To assist educators and medical researchers in improving the quality of medical research, we conducted a survey of the editors and statistical reviewers of high-impact medical journals to identify the most frequent and critical statistical and design-related errors in submitted manuscripts. Methods experts have documented the use and misuse of quantitative methods in medical research, including statistical errors in published works and how authors use analytical expertise in manuscript preparation [3–11]. However, this is the first multi-journal survey of medical journal editors regarding the problems they see most often and what they would like to communicate to researchers. Scientists may be able to use the results of this study as a springboard to improve the impact of their research, their teaching of medical statistics, and their publication record.
Sample and Procedure
We identified the 20 medical journals from the "Medicine, General & Internal" and "Biomedical" categories with the highest impact factor in each of the 2007 Science Journal Citation Report and the 2007 Social Science Journal Citation Report. Journals that do not publish results with statistical analysis were discarded, yielding 38 high impact journals. Twelve of these journals endorse the CONSORT criteria for randomized controlled trials, 6 endorse the STROBE guidelines for observational studies, and 5 endorse PRISMA criteria for systematic reviews. These journals are listed in Additional file 1 .
The Editors-in-Chief and identifiable statistical reviewers of these journals were mailed a letter informing them of the online survey and describing the forthcoming email invitation that contained an electronic link to the survey instrument (sent within the week). We sent one email reminder a week after the initial email invitation in spring of 2008. We also requested that the Editors-in-Chief forward the invitation to their statistically-oriented editors or reviewers in addition to or instead of completing the survey themselves. An electronic consent form with the principal investigator's contact information was provided to potential respondents emphasizing the voluntary and confidential nature of participation. The Stanford University Panel on Human Subjects approved the protocol. This is one in a series of five studies surveying the editors and reviewers of high-impact journals in health and social science disciplines (medicine, public health, psychology, psychiatry, and health services) [13, 14].
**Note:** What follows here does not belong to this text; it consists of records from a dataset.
(** A loop, with an invariant over the values already visited. *)
Lemma uwp_for {A} (Inv : list A -> ustate -> Prop) (Q : unit -> ustate -> Prop) xs body s :
  Inv [] s ->
  (forall before x after s', xs = before ++ x :: after -> Inv before s' ->
     uwp (fun f s'' => match f with
                       | Next => Inv (before ++ [x]) s''
                       | Break => Q () s''
                       end) (body x) s') ->
  (forall s', Inv xs s' -> Q () s') ->
  uwp Q (for_each xs body) s.
Proof.
  intros H0 Hb HQ. eapply ustop_never, (ustop_for _ Inv); [done| |done].
  intros. by eapply ustop_uwp, Hb.
Qed.

Lemma uwp_print (Q : unit -> ustate -> Prop) to text s :
  Q () (logged [Call (Print to text) ()] s) -> uwp Q (sys (Print to text)) s.
Proof. intros HQ. apply uwp_sys; [done|]. by intros [] s' [_ ->]. Qed.

Lemma uwp_when (Q : unit -> ustate -> Prop) c m s :
  (c = true -> uwp Q m s) -> (c = false -> Q () s) -> uwp Q (when c m) s.
Proof. destruct c; simpl; intros H1 H2; [by apply H1|by apply uwp_ret, H2]. Qed.

Lemma uwp_load {A} (Q : A -> ustate -> Prop) v x s : v = Some x -> Q x s -> uwp Q (load v) s.
Proof. intros ->. apply uwp_ret. Qed.
End Rules.

(** ** Live objects *)

(** Every parent of a live object is live. *)
Definition rooted (m : gmap Z obj) : Prop :=
  map_Forall (fun _ o => Forall (fun p => is_Some (m !! p)) (parents o)) m.

Lemma rooted_empty : rooted ∅.
Proof. apply map_Forall_empty. Qed.

Lemma rooted_insert m p o :
  rooted m -> m !! p = None -> Forall (fun q => is_Some (m !! q)) (parents o) ->
  rooted (<[p := o]> m).
Proof.
  intros Hm Hp Ho.
  assert (forall q, is_Some (m !! q) -> is_Some (<[p := o]> m !! q)) as Hmono.
  { intros q Hq. apply lookup_insert_is_Some'. by right. }
  apply map_Forall_insert_2; [by eapply Forall_impl|].
  intros q o' Hq. eapply Forall_impl; [apply (Hm q o' Hq)|done].
Qed.

(** A fresh address has no children. *)
Lemma fresh_childless m p o :
  rooted m -> m !! p = None -> p ∉ parents o ->
  map_Forall (fun _ o' => p ∉ parents o') (<[p := o]> m).
Proof.
  intros Hm Hp Ho. apply map_Forall_insert_2; [done|].
  intros q o' Hq Hin. specialize (Hm q o' Hq). rewrite Forall_forall in Hm.
  destruct (Hm p Hin) as [? ?]. congruence.
Qed.

(** The parents of an object made here, when it is fresh itself. *)
Lemma fresh_not_parent (m : gmap Z obj) p o :
  m !! p = None -> Forall (fun q => is_Some (m !! q)) (parents o) -> p ∉ parents o.
Proof. rewrite Forall_forall. intros Hp Ho Hin. destruct (Ho p Hin). congruence. Qed.

#[export] Hint Resolve rooted_empty rooted_insert fresh_childless fresh_not_parent : vf.

(** ** Reports: calls that print or ask, and change nothing *)

(** Of the GID table, the first four entries of port 1. *)
Definition reporting (c : call) : Prop :=
  match c with
  | @Call X e _ =>
      match e with
      | Print _ _ | Dlerror | Dlsym _ _ | Dladdr _ | Peek _ _ | Field _ _
      | Local_array _ _ | Ibv_get_device_name _ | Ibv_query_device _ _ => True
      | Ibv_query_gid _ port i _ => port = 1 /\ 0 <= i < 4
      | _ => False
      end
  end.

Definition reports (s s' : ustate) : Prop :=
  live s' = live s /\ libs s' = libs s /\
  exists new, calls s' = calls s ++ new /\ Forall reporting new.

#[export] Instance reports_refl : Reflexive reports.
Proof. intros s. split_and!; [done..|]. exists []. by rewrite app_nil_r. Qed.

#[export] Instance reports_trans : Transitive reports.
Proof.
  intros s1 s2 s3 (H1 & H2 & n1 & H3 & H4) (H5 & H6 & n2 & H7 & H8).
  split_and!; [congruence..|]. exists (n1 ++ n2). rewrite H7, H3, app_assoc.
  split; [done|]. by apply Forall_app.
Qed.

Lemma reports_logged s c : reporting c -> reports s (logged [c] s).
Proof. intros. split_and!; [done..|]. exists [c]. split; [done|]. by constructor. Qed.
(* ===== verification/UserSim.v ===== *)
(** * Running the tools

    [run] executes a program against a function that answers its calls, and is
    stuck where that function has no answer.  A program with a [uwp] is never
    stuck and ends, on every function that keeps the contract ([uwp_run],
    [uwp_not_stuck]); one with a [ustop] ends or is stuck where it may be, on a
    function that answers exactly the legal calls ([ustop_run]).  [answer] is such a function: a small system described by
    a table, on which the tools are run and their undefined calls exhibited. *)

From ITree Require Import ITree.
From S2P Require Import Prelude.
From S2P Require Import Bytes.
From S2P Require Import IbVerbs.
From S2P Require Import Printf.
From S2P Require Import UserApi.
From S2P Require Import UserSpec.

Open Scope list_scope.
Open Scope Z_scope.

Inductive result (R : Type) :=
  | Finished (r : R) (s : ustate)
  | Stuck (s : ustate)
  | Out_of_fuel.
Arguments Finished {R}.
Arguments Stuck {R}.
Arguments Out_of_fuel {R}.

Definition responder : Type := forall X, userE X -> ustate -> option (X * ustate).

Fixpoint run {R} (fuel : nat) (h : responder) (t : prog R) (s : ustate) : result R :=
  match fuel with
  | O => Out_of_fuel
  | S n =>
      match observe (t : itree userE R) with
      | RetF r => Finished r s
      | TauF u => run n h u s
      | VisF e k =>
          match h _ e s with
          | Some (x, s') => run n h (k x) s'
          | None => Stuck s
          end
      end
  end.

Section Adequacy.
Context `{Env : UserEnv}.

(** A function that answers every legal call, as the contract says. *)
Definition lawful (h : responder) : Prop :=
  forall X (e : userE X) s, pre e s -> exists x s', h X e s = Some (x, s') /\ post e s x s'.

Lemma uwp_run {R} h (Q : R -> ustate -> Prop) t s :
  lawful h -> uwp Q t s -> exists fuel r s', run fuel h t s = Finished r s' /\ Q r s'.
Proof.
  intros Hh. induction 1 as [t s r Ho HQ|t s u Ho _ IH|t s X e k Ho Hp _ IH].
  - exists 1%nat, r, s. cbn. by rewrite Ho.
  - destruct IH as (n & r & s' & E & HQ). exists (S n), r, s'. cbn. by rewrite Ho.
  - destruct (Hh X e s Hp) as (x & s1 & Hx & Hpost).
    destruct (IH x s1 Hpost) as (n & r & s' & E & HQ). exists (S n), r, s'. cbn.
    by rewrite Ho, Hx.
Qed.

(** A function that refuses the others. *)
Definition strict (h : responder) : Prop := forall X (e : userE X) s, ~ pre e s -> h X e s = None.

Lemma ustop_run {R} h F (Q : R -> ustate -> Prop) t s :
  lawful h -> strict h -> ustop F Q t s ->
  exists fuel, (exists r s', run fuel h t s = Finished r s' /\ Q r s') \/
               (exists s', run fuel h t s = Stuck s' /\ F s').
Proof.
  intros Hh Hs. induction 1 as [t s r Ho HQ|t s u Ho _ IH|t s X e k Ho Hp _ IH|t s X e k Ho Hp HF].
  - exists 1%nat. left. exists r, s. cbn. by rewrite Ho.
  - destruct IH as (n & IH). exists (S n). cbn. by rewrite Ho.
  - destruct (Hh X e s Hp) as (x & s1 & Hx & Hpost).
    destruct (IH x s1 Hpost) as (n & E). exists (S n). cbn. by rewrite Ho, Hx.
  - exists 1%nat. right. exists s. cbn. by rewrite Ho, (Hs X e s Hp).
Qed.

Lemma uwp_not_stuck {R} h (Q : R -> ustate -> Prop) t s fuel s' :
  lawful h -> uwp Q t s -> run fuel h t s <> Stuck s'.
Proof.
  intros Hh H. revert fuel.
  induction H as [t s r Ho HQ|t s u Ho _ IH|t s X e k Ho Hp _ IH]; intros [|n]; cbn; try done;
    rewrite Ho; [done|apply IH|].
  destruct (Hh X e s Hp) as (x & s1 & -> & Hpost). by apply IH.
Qed.
End Adequacy.

(** Every answer that the contract allows, and all memory readable. *)
Definition any_system : UserEnv := {| readable := fun _ => True; answers := fun _ _ _ => True |}.

(** A system that lists its devices, finds its libraries and symbols, knows the
    names of devices and files, and fills in the attributes of ports. *)
Definition tame_system : UserEnv := {|
  readable := fun _ => True;
  answers := fun X e =>
    match e in userE X return X -> Prop with
    | Ibv_get_device_name _ => fun n => n <> None
    | Dladdr _ => fun i => i <> None /\ (i ≫= dli_fname) <> None
    | Ibv_get_device_list => fun l => dl_addr l <> NULL
    | Ibv_query_port _ _ _ => fun r => r.2 <> None
    | Dlopen _ _ | Dlsym _ _ => fun h => h <> NULL
    | _ => fun _ => True
    end
|}.

(** ** A system described by a table *)

Record demo := Mk_demo {
  dm_devices : list ptr;
  dm_opens : ptr -> bool;                     (** can the device be opened? *)
  dm_port : ptr -> option ibv_port_attr;      (** its port; [None]: the query fails *)
  dm_dladdr : ptr -> option Dl_info
}.

Definition fresh_addr (s : ustate) : ptr :=
  map_fold (fun k _ m => Z.max (k + 16) m) 4096 (live s).

Definition created_by (o : obj) (s : ustate) : option (ptr * ustate) :=
  Some (fresh_addr s, set_live (<[fresh_addr s := o]> (live s)) s).

Definition the_dev (s : ustate) (c : ptr) : ptr :=
  match live s !! c with Some (OCtx d) => d | _ => NULL end.

Section Demo.
Context (D : demo).

(** The answer, from the state in which the call is already in the log. *)
Definition answer_for {X} (e : userE X) : ustate -> option (X * ustate) :=
  match e in userE X return ustate -> option (X * ustate) with
  | Print _ _ => fun s => Some ((), s)
  | Undefined => fun _ => None
  | Dlopen _ _ => fun s => Some (7, Mk_ustate (live s) ({[7]} ∪ libs s) (calls s))
  | Dlerror => fun s => Some ("image not found"%string, s)
  | Dlsym _ _ => fun s => Some (0x7000, s)
  | Dladdr a => fun s => Some (dm_dladdr D a, s)
  | Peek w a => fun s => Some (a mod 256 ^ Z.of_nat w, s)
  | Field _ _ => fun s => Some (5, s)
  | Local_array _ _ => fun s => Some (8192, s)
  | Ibv_get_device_list => fun s =>
      let devs := dm_devices D in
      Some (Mk_device_list (fresh_addr s) devs (Z.of_nat (length devs)),
            set_live (<[fresh_addr s := OList devs]> (live s)) s)
  | Ibv_free_device_list l => fun s => Some ((), destroyed l s)
  | Ibv_get_device_name d => fun s => Some (Some ("mlx" +:+ fmt_d d)%string, s)
  | Ibv_open_device d => fun s => if dm_opens D d then created_by (OCtx d) s else Some (NULL, s)
  | Ibv_close_device c => fun s => Some (0, destroyed c s)
  | Ibv_query_device _ _ => fun s => Some ((0, Some (Mk_ibv_device_attr 5555 4123 1 2 3 4 5)), s)
  | Ibv_query_port c _ b => fun s => 
      Some (match dm_port D (the_dev s c) with Some a => (0, Some a) | None => (5, b) end, s)
  | Ibv_query_gid _ _ _ _ => fun s => Some ((0, Some (seqZ 0 16)), s)
  | Ibv_alloc_pd c => created_by (OPd c)
  | Ibv_dealloc_pd p => fun s => Some (0, destroyed p s)
  | Ibv_reg_mr p _ _ _ => created_by (OMr p)
  | Ibv_dereg_mr m => fun s => Some (0, destroyed m s)
  | Ibv_create_cq c _ _ _ _ => created_by (OCq c)
  | Ibv_destroy_cq q => fun s => Some (0, destroyed q s)
  | Ibv_create_qp p a => created_by (OQp p (qia_send_cq a) (qia_recv_cq a))
  | Ibv_destroy_qp q => fun s => Some (0, destroyed q s)
  | Real_mach_msg_overwrite _ _ => fun s => Some (0, s)
  end.

Definition answer : responder := fun X e s =>
  match answer_for e s with
  | Some (x, s') => Some (x, logged [Call e x] s')
  | None => None
  end.

Lemma fresh_addr_bound s : 4096 <= fresh_addr s /\ forall p, is_Some (live s !! p) -> p < fresh_addr s.
Proof.
  unfold fresh_addr. apply (map_fold_weak_ind (fun r m => 4096 <= r /\
    forall p, is_Some (m !! p) -> p < r)).
  - split; [lia|]. intros p [? H]. by rewrite lookup_empty in H.
  - intros k o m r _ [H1 H2]. split; [lia|]. intros p Hp%lookup_insert_is_Some'.
    destruct Hp as [->|Hp]; [lia|]. specialize (H2 p Hp). lia.
Qed.

Lemma fresh_addr_created o s : created (fresh_addr s) o s (set_live (<[fresh_addr s := o]> (live s)) s).
Proof.
  destruct (fresh_addr_bound s) as [H1 H2]. right. split_and!; [unfold NULL; lia| |done].
  apply eq_None_not_Some. intros H%H2. lia.
Qed.

Lemma filled_value {A} b z (a : A) : filled b (z, Some a).
Proof. split; intros _; by eexists. Qed.

Lemma filled_port {A} b (o : option A) :
  filled b (match o with Some a => (0, Some a) | None => (5, b) end).
Proof. destruct o; [apply filled_value|done]. Qed.

(** The table system keeps the contract. *)
Lemma answer_lawful : lawful (Env := any_system) answer.
Proof.
  intros X e s Hp. unfold answer.
  assert (forall x s', answer_for e s = Some (x, s') ->
    law e x (logged [Call e x] s) (logged [Call e x] s') ->
    exists y s'', match answer_for e s with
      | Some (x, s') => Some (x, logged [Call e x] s') | None => None
      end = Some (y, s'') /\ post (Env := any_system) e s y s'') as Hok.
  { intros x s' -> Hlaw. exists x, (logged [Call e x] s'). done. }
  destruct e as [to text| |path g| |hd n|a|w a|p n|sz al| |l|d|d|c|c b|c po b|c po i b|c|p|p a l ac
    |m|c n cc ch cv|q|p a|q|f a]; try done;
    try (eapply Hok; [reflexivity|reflexivity]).
  - eapply Hok; [done|]. cbn. split; [|done]. apply Z.mod_pos_bound. lia.
  - eapply Hok; [done|]. split; [|done]. apply (fresh_addr_created _ (logged _ s)).
  - cbn in Hok |- *. destruct (dm_opens D d); eapply Hok; try done; [|by left].
    apply (fresh_addr_created _ (logged _ s)).
  - eapply Hok; [done|]. split; [apply filled_value|done].
  - eapply Hok; [done|]. split; [apply filled_port|done].
  - eapply Hok; [done|]. cbn. split; [apply filled_value|]. split; [|done].
    intros raw [= <-]. split; [done|]. by repeat constructor.
  - eapply Hok; [done|]. apply (fresh_addr_created _ (logged _ s)).
  - eapply Hok; [done|]. apply (fresh_addr_created _ (logged _ s)).
  - eapply Hok; [done|]. apply (fresh_addr_created _ (logged _ s)).
  - eapply Hok; [done|]. apply (fresh_addr_created _ (logged _ s)).
Qed.
End Demo.

(** ** The header, with its published values *)

#[refine] Definition published_header : VerbsHeader := {|
  IBV_PORT_NOP := ib_port_state_code IB_PORT_NOP;
  IBV_PORT_DOWN := ib_port_state_code IB_PORT_DOWN;
  IBV_PORT_INIT := ib_port_state_code IB_PORT_INIT;
  IBV_PORT_ARMED := ib_port_state_code IB_PORT_ARMED;
  IBV_PORT_ACTIVE := ib_port_state_code IB_PORT_ACTIVE;
  IBV_PORT_ACTIVE_DEFER := ib_port_state_code IB_PORT_ACTIVE_DEFER;
  IBV_MTU_256 := 1; IBV_MTU_512 := 2; IBV_MTU_1024 := 3; IBV_MTU_2048 := 4;
  IBV_MTU_4096 := 5;
  IBV_ACCESS_LOCAL_WRITE := IB_ACCESS_LOCAL_WRITE;
  IBV_ACCESS_REMOTE_READ := IB_ACCESS_REMOTE_READ;
  IBV_ACCESS_REMOTE_WRITE := IB_ACCESS_REMOTE_WRITE;
  IBV_QPT_RC := ib_qp_type_code IB_QPT_RC
|}.
Proof. all: apply (bool_decide_unpack _); vm_compute; exact I. Defined.

#[refine] Definition published_mach_header : MachHeader := {|
  sizeof_mach_msg_header_t := 24;
  off_msgh_bits := 0; off_msgh_remote_port := 8; off_msgh_id := 20;
  MACH_MSGH_BITS_COMPLEX := 0x80000000; MACH_RCV_MSG := 2
|}.
Proof. by repeat constructor. Defined.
The survey contained three parts: (1) Short-answer questions about the journals for which the respondents served, how many manuscripts they handled in a typical month, and their areas of statistical and/or research design expertise; (2) The main, open-ended question which asked: "As an editor-in-chief or a statistically-oriented reviewer, you provide important statistical guidance to many researchers on a manuscript-by-manuscript basis. If you could communicate en masse to researchers in your field, what would you say are the most important (common and high impact) statistical issues you encounter in reviewing manuscripts? Please describe the issues as well as what you consider to be adequate and inadequate strategies for addressing them."; and (3) One to four follow-up questions based on the respondents' self-identified primary area of statistical expertise. These questions were developed by polling 69 researchers regarding what statistical questions they would want to ask the editors or statistical reviewers of major journals.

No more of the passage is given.